O mais impressionante é que nada disso parecia abalar a estratégia do presidente. Ele continuou colocando obstáculos ao desenvolvimento de pesquisas para as vacinas e dificultando a adoção de um planejamento efetivo de combate à pandemia. O Brasil sempre contou com instituições de pesquisa com renome internacional e vasta experiência na descoberta e na fabricação de imunizantes. Dentre outros, podem ser mencionados o Instituto Butantã e a Fiocruz. Mas o comportamento de Bolsonaro foi, ao contrário do que se poderia esperar de um chefe de governo minimamente preocupado com seus cidadãos, de criação de maiores dificuldades para a ação de tais instituições.
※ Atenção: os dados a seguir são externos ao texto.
Lemma is_ascii_cons (a : ascii) (s : string) :
  is_ascii (String a s) = is_ascii_char a && is_ascii s.
Proof. reflexivity. Qed.

Lemma is_ascii_substring (n m : nat) (s : string) :
  is_ascii s = true -> is_ascii (substring n m s) = true.
Proof.
  revert n m. induction s as [|a s IH]; intros n m H.
  - destruct n, m; reflexivity.
  - rewrite is_ascii_cons in H. apply andb_true_iff in H as [Ha Hs].
    destruct n as [|n]; [destruct m as [|m]|]; simpl.
    + reflexivity.
    + rewrite is_ascii_cons, Ha. now apply IH.
    + now apply IH.
Qed.

Lemma is_digit_ascii (a : ascii) : is_digit a = true -> is_ascii_char a = true.
Proof.
  unfold is_digit, is_ascii_char. intros H.
  apply andb_true_iff in H as [_ H]. apply N.leb_le in H. apply N.ltb_lt. lia.
Qed.

Lemma all_digits_ascii (s : string) : all_digits s = true -> is_ascii s = true.
Proof.
  induction s as [|a s IH]; [reflexivity|]. simpl. intros H.
  apply andb_true_iff in H as [Ha Hs].
  rewrite is_ascii_cons, (is_digit_ascii a Ha). now apply IH.
Qed.

Lemma is_ascii_zeros (n : nat) : is_ascii (zeros n) = true.
Proof. induction n as [|n IH]; [reflexivity|]. simpl. now rewrite is_ascii_cons, IH. Qed.

Lemma is_ascii_str_of_int (n : Z) : is_ascii (str_of_int n) = true.
Proof.
  assert (Hu : forall d, is_ascii (NilZero.string_of_uint d) = true).
  { intros d. apply all_digits_ascii. unfold NilZero.string_of_uint.
    destruct d; try reflexivity; apply (all_digits_uint (_ _)). }
  unfold str_of_int. destruct n as [|p|p]; cbn [Z.to_int NilZero.string_of_int].
  - reflexivity.
  - apply Hu.
  - rewrite is_ascii_cons. now rewrite Hu.
Qed.

Lemma is_ascii_sign_str (s : bool) : is_ascii (sign_str s) = true.
Proof. destruct s; reflexivity. Qed.

Lemma is_ascii_repr_layout (ds : string) (decpt : Z) :
  is_ascii ds = true -> is_ascii (repr_layout ds decpt) = true.
Proof.
  intros H. unfold repr_layout.
  repeat case_match;
    rewrite ?is_ascii_app, ?is_ascii_zeros, ?H, ?is_ascii_str_of_int,
            ?is_ascii_substring by exact H;
    reflexivity.
Qed.

Lemma is_ascii_repr_float (f : spec_float) : is_ascii (repr_float f) = true.
Proof.
  destruct f as [s|s| |s m e]; cbn [repr_float];
    rewrite ?is_ascii_app, ?is_ascii_sign_str; try reflexivity.
  unfold repr_finite.
  destruct (shortest_digits _ _ _ _ _) as [c p].
  destruct (strip_zeros _ _ _) as [c' p'].
  apply is_ascii_repr_layout, is_ascii_str_of_int.
Qed.

Lemma is_ascii_str_of_num (x : pynum) : is_ascii (str_of_num x) = true.
Proof. destruct x; [apply is_ascii_str_of_int | apply is_ascii_repr_float]. Qed.

Lemma is_ascii_fixed6 (n : Z) : is_ascii (fixed6 n) = true.
Proof.
  unfold fixed6. rewrite !is_ascii_app, is_ascii_str_of_int.
  now rewrite (all_digits_ascii _ (all_digits_frac6 _)).
Qed.

Lemma is_ascii_format_f6_float (f : spec_float) :
  is_ascii (format_f6_float f) = true.
Proof.
  destruct f as [s|s| |s m e]; cbn [format_f6_float];
    rewrite ?is_ascii_app, ?is_ascii_sign_str, ?is_ascii_fixed6; reflexivity.
Qed.

(** The value portion of a call on numbers, or on ASCII strings, is
    ASCII. *)
Lemma value_portion_ascii (c : metric_call) (v : string) :
  value_portion c = inr v -> call_text_ascii c = true -> is_ascii v = true.
Proof.
  destruct c as [stat count rate|stat count rate|stat value rate|stat delta rate];
    cbn [value_portion call_text_ascii].
  - intros [= <-] H. rewrite is_ascii_app.
    destruct count as [x|s]; cbn [str_of];
      [now rewrite is_ascii_str_of_num | now rewrite H].
  - destruct count as [x|s]; cbn [val_neg]; [|discriminate].
    intros [= <-] _. rewrite is_ascii_app. cbn [str_of].
    now rewrite is_ascii_str_of_num.
  - intros [= <-] H. rewrite is_ascii_app.
    destruct value as [x|s]; cbn [str_of];
      [now rewrite is_ascii_str_of_num | now rewrite H].
  - destruct delta as [n|f]; cbn [format_f6].
    + destruct (float_of_int n) as [e|f]; [discriminate|].
      intros [= <-] _. now rewrite is_ascii_app, is_ascii_format_f6_float.
    + intros [= <-] _. now rewrite is_ascii_app, is_ascii_format_f6_float.
Qed.

Lemma is_ascii_wire_name (self : StatsClient) (stat : string) :
  prefix_ascii self = true -> is_ascii stat = true ->
  is_ascii (wire_name self stat) = true.
Proof.
  unfold prefix_ascii, wire_name. intros Hp Hs.
  destruct (_prefix self) as [p|]; [|exact Hs].
  destruct (truthy (Some p)); [|exact Hs].
  now rewrite !is_ascii_app, Hp, Hs.
Qed.

(** On a benign network, an ASCII line always gets through [_send]. *)
Lemma _send_returns (self : StatsClient) (line : string) (w : World) :
  is_ascii line = true -> benign w -> fst (_send self line w) = Return tt.
Proof.
  intros Hascii Hb. unfold _send, try_except, bind, lift, encode_ascii.
  rewrite Hascii. unfold ret, sendto.
  destruct (sendto_fault w (length (sendto_calls w))) as [e|] eqn:Hf; [|reflexivity].
  now rewrite (Hb _ e Hf).
Qed.

Lemma _send_stat_returns (self : StatsClient) (stat value : string) (rate : pynum)
    (w : World) :
  prefix_ascii self = true -> is_ascii stat = true -> is_ascii value = true ->
  benign w ->
  fst (_send_stat self stat value rate w) = Return tt.
Proof.
  intros Hp Hs Hv Hb.
  pose proof (is_ascii_wire_name self stat Hp Hs) as Hn.
  destruct (num_lt rate (PyInt 1)) eqn:Hr.
  - destruct (num_gt (next_draw w) rate) eqn:Hd.
    + now rewrite (_send_stat_none _ _ _ _ _ _ (_prepare_dropped _ _ _ _ _ Hr Hd)).
    + rewrite (_send_stat_line _ _ _ _ _ _ _ (_prepare_sampled _ _ _ _ _ Hr Hd)
                 (line_truthy _ (value +:+ "|@" +:+ str_of_num rate))).
      apply _send_returns; [|exact Hb].
      now rewrite !is_ascii_app, Hn, Hv, is_ascii_str_of_num.
  - rewrite (_send_stat_line _ _ _ _ _ _ _ (_prepare_full_rate _ _ _ _ _ Hr)
               (line_truthy _ _)).
    apply _send_returns; [|exact Hb].
    now rewrite !is_ascii_app, Hn, Hv.
Qed.

(** [timing] of a float, as the timer calls it. *)
Lemma timing_float_returns (self : StatsClient) (stat : string) (x : spec_float)
    (rate : pynum) (w : World) :
  prefix_ascii self = true -> is_ascii stat = true -> benign w ->
  fst (timing self stat (PyFloat x) rate w) = Return tt.
Proof.
  intros Hp Hs Hb. unfold timing, bind. cbn [format_f6 lift]. unfold ret.
  apply _send_stat_returns; auto.
  now rewrite is_ascii_app, is_ascii_format_f6_float.
Qed.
A explosão descontrolada da pandemia por todo o território nacional expôs o caráter amador da resposta do governo. Ao subestimar a gravidade da doença, Bolsonaro parecia aguardar uma espécie de “solução de mercado” para o seu fim, sem nenhum tipo de ação mais incisiva do poder público em termos de prevenção da mesma. Suas aparições públicas sem proteção estimulavam a população a fazer o mesmo, em claro desrespeito às normas e recomendações das organizações da medicina e da saúde. A subordinação do Ministério da Saúde a tal conduta negacionista completa a cena da tragédia.

Após alguns meses em que as estatísticas diárias haviam se estabilizado em um patamar elevado, a partir de novembro as curvas voltam a ficar preocupantes. O Brasil entra definitivamente na chamada “segunda onda”. As curvas de casos e mortes retomam taxas de aceleração preocupantes. Quando este artigo for publicado, provavelmente já teremos ultrapassado a triste marca das 200 mil vidas perdidas.

Enquanto boa parte dos países do mundo e da América do Sul já começam seus programas de vacinação, Bolsonaro continua criando dificuldades para que tal processo tenha início e êxito no Brasil. Ele não estimula a aprovação dos protocolos das vacinas pela Agência Nacional de Vigilância Sanitária (Anvisa) e a cada novo dia de atraso em tal regulamentação e autorização são mais de mil vítimas fatais a serem adicionadas à contabilidade mórbida do sistema oficial de saúde.

Ora, esse conjunto de fatores talvez ajude a compreender as razões que devem ter levado o ministro do STF à sua fala, à caracterização como sendo um genocídio o comportamento do governo Bolsonaro. No entanto, para além da gravidade do discurso, seria importante que esse alerta se generalizasse também nos dias de hoje, no início do novo ano e da segunda onda. Este é momento em que novas medidas de isolamento e confinamento se fazem mais do que necessárias. Este é o momento em que a continuidade do benefício emergencial extinto pelo governo se faz ainda mais urgente. Este é o momento em que um plano nacional de vacinação se torna prioridade absoluta.

As forças progressistas, o movimento sindical, os partidos de oposição e demais entidades da sociedade civil têm de assumir para si a responsabilidade política de dar um basta ao genocídio de Bolsonaro.